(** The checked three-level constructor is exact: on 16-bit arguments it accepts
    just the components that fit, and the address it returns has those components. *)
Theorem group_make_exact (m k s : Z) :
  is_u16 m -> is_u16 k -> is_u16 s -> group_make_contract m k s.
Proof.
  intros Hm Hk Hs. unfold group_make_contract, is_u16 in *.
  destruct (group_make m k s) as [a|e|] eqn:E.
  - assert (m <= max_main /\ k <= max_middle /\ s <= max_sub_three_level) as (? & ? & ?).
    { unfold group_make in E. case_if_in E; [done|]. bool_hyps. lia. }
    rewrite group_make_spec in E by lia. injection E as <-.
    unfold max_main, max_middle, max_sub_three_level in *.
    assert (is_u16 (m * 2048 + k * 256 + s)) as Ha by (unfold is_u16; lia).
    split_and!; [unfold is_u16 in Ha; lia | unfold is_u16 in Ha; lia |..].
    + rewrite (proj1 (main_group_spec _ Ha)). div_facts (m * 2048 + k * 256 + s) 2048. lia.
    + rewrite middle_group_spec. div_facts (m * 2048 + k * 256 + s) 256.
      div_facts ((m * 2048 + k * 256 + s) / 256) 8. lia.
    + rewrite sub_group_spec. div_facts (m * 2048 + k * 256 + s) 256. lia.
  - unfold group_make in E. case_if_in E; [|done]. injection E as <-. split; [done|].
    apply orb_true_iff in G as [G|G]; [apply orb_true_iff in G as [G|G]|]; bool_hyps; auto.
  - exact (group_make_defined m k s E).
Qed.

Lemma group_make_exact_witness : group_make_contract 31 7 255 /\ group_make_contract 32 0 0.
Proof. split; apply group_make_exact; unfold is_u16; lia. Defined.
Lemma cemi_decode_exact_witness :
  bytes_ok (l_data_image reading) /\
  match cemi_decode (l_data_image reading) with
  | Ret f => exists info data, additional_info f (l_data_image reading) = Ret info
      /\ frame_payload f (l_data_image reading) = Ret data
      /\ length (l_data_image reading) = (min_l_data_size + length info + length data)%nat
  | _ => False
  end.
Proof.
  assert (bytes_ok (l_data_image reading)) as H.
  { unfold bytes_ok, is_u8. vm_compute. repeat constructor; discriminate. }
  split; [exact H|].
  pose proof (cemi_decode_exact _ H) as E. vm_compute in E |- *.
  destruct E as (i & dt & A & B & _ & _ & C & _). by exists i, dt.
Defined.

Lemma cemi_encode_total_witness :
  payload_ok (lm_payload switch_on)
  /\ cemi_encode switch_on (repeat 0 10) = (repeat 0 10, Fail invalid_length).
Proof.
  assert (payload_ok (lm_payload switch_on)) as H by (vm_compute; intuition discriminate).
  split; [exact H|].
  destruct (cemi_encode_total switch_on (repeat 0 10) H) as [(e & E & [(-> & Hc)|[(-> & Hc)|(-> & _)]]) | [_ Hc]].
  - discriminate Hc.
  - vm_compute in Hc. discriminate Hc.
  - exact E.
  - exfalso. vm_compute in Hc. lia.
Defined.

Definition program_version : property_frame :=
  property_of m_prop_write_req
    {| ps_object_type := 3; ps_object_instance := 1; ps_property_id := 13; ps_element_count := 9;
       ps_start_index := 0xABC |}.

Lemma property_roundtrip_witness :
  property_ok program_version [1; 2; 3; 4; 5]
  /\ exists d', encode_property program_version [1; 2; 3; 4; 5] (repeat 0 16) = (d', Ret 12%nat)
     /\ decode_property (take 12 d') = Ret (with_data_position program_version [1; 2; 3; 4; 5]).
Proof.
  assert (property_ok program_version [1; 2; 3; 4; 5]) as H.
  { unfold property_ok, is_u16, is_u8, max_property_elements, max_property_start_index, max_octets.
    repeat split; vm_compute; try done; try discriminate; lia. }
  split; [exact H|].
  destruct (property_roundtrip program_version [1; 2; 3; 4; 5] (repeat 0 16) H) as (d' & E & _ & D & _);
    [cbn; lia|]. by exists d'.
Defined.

▬▬▬▬▬▬

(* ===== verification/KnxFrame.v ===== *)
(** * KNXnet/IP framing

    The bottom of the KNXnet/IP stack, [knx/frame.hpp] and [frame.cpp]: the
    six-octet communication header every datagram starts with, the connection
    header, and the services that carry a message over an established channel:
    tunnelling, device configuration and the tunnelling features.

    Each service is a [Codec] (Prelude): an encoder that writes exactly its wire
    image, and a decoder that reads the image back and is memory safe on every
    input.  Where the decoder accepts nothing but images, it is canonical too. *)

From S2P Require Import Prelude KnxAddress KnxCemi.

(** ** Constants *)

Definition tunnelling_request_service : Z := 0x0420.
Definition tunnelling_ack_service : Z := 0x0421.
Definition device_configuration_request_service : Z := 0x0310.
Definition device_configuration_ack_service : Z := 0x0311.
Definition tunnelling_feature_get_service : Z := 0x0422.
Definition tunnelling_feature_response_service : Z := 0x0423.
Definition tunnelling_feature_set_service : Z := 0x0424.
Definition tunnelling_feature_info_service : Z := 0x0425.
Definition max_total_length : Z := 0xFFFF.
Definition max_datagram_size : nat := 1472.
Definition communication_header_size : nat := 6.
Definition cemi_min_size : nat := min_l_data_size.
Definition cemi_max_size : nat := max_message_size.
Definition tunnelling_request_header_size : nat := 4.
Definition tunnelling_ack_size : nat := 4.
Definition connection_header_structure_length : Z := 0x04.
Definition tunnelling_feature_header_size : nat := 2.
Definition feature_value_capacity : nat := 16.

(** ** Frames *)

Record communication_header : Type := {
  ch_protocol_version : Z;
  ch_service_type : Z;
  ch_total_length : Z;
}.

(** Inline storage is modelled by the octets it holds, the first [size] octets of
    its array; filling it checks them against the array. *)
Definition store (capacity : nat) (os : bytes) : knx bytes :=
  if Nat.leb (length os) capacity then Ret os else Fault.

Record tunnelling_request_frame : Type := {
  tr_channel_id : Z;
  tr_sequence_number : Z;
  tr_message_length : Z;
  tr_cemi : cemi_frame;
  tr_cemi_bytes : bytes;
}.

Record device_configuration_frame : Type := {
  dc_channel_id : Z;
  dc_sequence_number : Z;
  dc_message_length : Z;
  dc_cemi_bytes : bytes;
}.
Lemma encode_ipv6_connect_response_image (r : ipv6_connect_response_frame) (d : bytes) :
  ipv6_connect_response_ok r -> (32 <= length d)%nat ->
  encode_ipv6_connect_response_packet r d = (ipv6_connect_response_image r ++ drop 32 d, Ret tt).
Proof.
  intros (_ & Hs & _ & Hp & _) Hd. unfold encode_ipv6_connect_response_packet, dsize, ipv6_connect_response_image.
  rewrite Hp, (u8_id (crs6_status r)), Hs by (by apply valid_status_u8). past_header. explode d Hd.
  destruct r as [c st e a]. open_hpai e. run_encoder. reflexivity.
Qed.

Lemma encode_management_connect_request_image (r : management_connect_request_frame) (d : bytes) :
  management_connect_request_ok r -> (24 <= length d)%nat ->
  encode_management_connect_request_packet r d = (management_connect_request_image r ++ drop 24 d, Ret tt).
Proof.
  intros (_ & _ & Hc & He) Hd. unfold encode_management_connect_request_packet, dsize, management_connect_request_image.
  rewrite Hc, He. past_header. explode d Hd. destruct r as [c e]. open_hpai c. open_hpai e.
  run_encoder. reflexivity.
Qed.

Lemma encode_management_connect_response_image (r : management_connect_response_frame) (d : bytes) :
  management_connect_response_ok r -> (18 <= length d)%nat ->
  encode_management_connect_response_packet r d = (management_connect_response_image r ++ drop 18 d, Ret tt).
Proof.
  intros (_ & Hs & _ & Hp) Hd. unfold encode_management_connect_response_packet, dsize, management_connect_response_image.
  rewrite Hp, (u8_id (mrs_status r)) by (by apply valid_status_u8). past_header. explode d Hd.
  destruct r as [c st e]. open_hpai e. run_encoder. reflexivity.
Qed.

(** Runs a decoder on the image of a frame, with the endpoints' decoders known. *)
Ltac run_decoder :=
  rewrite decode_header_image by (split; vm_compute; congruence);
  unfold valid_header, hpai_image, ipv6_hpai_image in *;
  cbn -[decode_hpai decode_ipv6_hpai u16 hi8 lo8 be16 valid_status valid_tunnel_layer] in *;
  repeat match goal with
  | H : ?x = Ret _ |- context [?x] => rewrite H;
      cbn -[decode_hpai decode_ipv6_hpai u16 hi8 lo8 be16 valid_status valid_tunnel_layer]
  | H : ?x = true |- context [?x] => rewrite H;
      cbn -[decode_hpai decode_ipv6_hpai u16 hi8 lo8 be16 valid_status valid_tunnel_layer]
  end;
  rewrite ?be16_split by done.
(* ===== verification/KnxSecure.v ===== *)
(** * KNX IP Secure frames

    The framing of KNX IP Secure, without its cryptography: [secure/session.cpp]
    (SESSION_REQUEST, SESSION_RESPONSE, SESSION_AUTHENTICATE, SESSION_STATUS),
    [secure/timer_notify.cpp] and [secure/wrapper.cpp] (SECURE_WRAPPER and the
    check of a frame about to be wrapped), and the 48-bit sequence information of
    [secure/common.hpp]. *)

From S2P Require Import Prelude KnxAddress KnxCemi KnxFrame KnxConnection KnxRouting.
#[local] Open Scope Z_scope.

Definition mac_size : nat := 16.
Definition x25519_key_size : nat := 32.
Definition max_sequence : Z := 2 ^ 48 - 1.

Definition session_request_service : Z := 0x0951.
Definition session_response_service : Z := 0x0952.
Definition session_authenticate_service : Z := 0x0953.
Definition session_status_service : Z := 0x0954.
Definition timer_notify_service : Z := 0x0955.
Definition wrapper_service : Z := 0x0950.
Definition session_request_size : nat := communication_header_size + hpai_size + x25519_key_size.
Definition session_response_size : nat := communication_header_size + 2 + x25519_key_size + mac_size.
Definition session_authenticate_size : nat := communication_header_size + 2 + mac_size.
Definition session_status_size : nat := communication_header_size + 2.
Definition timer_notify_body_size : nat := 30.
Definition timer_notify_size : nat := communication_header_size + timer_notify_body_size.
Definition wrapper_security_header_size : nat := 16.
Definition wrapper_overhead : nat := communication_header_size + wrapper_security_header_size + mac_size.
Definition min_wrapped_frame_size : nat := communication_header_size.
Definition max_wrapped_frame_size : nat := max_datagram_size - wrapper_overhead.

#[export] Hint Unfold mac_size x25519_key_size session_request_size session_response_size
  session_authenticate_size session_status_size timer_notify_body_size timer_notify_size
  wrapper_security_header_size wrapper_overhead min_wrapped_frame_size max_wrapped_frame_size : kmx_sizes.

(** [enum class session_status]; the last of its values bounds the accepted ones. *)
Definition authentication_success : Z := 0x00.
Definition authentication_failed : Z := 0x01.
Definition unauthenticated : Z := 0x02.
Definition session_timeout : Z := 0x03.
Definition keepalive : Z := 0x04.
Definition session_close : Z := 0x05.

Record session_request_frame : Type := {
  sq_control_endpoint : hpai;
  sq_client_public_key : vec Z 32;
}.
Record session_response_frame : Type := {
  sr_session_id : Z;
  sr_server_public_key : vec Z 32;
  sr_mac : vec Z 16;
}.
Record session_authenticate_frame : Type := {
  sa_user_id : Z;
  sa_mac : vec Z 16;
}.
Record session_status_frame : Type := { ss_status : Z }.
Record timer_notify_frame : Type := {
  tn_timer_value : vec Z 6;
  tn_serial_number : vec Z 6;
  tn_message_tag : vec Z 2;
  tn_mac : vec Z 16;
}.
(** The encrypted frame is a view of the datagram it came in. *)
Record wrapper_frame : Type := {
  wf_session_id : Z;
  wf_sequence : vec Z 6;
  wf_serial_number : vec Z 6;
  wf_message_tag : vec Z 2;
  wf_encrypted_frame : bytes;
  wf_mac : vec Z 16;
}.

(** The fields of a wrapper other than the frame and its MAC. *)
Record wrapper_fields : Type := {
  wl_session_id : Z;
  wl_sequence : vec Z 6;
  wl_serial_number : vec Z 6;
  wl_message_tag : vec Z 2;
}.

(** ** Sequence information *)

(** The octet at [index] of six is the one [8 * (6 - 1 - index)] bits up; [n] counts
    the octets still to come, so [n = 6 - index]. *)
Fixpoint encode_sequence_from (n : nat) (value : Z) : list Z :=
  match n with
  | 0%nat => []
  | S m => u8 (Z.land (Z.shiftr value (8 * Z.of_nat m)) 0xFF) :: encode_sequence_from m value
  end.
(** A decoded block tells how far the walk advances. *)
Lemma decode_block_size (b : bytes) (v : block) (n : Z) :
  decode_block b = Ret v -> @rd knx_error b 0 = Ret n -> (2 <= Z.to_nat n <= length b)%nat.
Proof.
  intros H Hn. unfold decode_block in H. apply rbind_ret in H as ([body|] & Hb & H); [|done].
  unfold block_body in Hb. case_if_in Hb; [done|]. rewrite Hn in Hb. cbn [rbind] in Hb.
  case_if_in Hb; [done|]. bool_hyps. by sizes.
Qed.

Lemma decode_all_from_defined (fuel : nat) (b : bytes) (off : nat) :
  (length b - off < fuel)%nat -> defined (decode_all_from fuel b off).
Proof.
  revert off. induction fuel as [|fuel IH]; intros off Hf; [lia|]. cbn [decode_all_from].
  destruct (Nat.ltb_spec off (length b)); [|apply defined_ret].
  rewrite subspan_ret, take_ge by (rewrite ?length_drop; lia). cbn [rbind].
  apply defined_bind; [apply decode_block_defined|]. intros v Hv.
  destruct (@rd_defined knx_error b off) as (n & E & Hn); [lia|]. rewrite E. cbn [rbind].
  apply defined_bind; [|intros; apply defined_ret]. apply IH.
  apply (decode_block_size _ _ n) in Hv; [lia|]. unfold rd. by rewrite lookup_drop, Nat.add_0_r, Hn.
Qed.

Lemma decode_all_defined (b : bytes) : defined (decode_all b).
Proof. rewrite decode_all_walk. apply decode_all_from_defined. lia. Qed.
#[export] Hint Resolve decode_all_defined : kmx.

▬▬▬▬▬▬

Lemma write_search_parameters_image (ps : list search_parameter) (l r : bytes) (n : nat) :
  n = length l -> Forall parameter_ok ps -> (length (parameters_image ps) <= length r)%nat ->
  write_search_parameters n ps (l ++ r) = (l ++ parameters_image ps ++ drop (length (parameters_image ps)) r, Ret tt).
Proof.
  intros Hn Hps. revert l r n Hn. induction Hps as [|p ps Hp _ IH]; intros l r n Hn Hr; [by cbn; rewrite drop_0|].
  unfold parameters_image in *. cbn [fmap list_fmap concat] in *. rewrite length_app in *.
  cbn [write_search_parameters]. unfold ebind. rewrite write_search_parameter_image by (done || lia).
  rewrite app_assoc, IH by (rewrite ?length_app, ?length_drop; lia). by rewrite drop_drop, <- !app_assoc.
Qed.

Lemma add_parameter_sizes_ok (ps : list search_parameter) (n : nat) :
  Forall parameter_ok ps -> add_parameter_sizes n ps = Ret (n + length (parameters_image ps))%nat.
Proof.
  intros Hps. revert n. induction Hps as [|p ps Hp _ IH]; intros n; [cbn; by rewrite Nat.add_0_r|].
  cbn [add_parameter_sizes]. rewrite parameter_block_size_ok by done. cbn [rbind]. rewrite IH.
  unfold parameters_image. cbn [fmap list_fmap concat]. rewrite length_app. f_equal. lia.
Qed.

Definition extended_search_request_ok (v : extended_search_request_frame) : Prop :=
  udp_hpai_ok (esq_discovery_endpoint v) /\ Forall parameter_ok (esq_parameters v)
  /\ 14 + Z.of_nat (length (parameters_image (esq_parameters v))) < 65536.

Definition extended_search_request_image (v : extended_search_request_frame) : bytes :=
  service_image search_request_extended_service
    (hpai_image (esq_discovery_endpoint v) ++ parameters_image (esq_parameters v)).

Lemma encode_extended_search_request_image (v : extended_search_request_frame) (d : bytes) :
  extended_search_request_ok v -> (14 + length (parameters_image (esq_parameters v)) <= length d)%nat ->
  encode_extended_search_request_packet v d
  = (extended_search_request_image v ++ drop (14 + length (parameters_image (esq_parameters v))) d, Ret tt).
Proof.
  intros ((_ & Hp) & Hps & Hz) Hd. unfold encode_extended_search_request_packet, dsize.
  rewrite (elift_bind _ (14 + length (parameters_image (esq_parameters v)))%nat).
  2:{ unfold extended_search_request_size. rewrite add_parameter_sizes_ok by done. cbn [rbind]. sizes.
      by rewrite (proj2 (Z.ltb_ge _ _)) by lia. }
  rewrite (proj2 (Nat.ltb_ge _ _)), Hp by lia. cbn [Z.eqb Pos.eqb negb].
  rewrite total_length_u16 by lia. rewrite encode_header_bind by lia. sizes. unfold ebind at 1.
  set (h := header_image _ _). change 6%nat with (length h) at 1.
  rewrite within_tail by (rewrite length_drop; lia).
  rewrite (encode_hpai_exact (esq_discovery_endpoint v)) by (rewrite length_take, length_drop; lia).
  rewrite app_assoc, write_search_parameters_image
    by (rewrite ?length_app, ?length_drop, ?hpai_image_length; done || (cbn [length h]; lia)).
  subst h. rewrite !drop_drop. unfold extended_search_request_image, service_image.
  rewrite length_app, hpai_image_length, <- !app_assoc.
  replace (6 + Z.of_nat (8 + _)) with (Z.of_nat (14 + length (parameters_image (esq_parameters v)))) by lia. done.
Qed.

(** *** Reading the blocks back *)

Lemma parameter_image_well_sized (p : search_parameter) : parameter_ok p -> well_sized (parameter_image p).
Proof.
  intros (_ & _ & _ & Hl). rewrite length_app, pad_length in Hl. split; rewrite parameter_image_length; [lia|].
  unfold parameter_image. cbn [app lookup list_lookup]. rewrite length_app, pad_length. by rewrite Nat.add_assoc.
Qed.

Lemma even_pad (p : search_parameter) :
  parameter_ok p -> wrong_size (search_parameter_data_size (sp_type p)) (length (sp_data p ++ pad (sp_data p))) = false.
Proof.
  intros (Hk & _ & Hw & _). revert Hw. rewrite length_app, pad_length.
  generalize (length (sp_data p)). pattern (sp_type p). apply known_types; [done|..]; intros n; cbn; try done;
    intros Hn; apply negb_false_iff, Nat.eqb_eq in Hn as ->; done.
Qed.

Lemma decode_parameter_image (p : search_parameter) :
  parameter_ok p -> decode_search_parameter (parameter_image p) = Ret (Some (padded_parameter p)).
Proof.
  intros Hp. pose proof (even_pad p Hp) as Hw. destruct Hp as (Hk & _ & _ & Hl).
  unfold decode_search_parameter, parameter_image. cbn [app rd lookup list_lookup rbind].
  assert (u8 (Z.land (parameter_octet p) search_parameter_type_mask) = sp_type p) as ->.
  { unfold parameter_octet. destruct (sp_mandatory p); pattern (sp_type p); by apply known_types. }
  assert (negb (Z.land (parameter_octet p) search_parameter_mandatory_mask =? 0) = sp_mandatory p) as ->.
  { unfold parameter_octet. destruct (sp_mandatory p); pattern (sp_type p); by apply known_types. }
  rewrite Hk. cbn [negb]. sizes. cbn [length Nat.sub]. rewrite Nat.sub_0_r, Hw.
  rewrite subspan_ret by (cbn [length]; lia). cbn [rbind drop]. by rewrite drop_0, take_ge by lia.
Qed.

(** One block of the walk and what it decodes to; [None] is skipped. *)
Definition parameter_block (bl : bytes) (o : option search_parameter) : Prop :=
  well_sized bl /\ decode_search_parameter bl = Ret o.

▬▬▬▬▬▬

Your task is to collect every line above that contains the word "dsize".

  intros (_ & Hs & _ & Hp & _) Hd. unfold encode_ipv6_connect_response_packet, dsize, ipv6_connect_response_image.
  intros (_ & _ & Hc & He) Hd. unfold encode_management_connect_request_packet, dsize, management_connect_request_image.
  intros (_ & Hs & _ & Hp) Hd. unfold encode_management_connect_response_packet, dsize, management_connect_response_image.
  intros ((_ & Hp) & Hps & Hz) Hd. unfold encode_extended_search_request_packet, dsize.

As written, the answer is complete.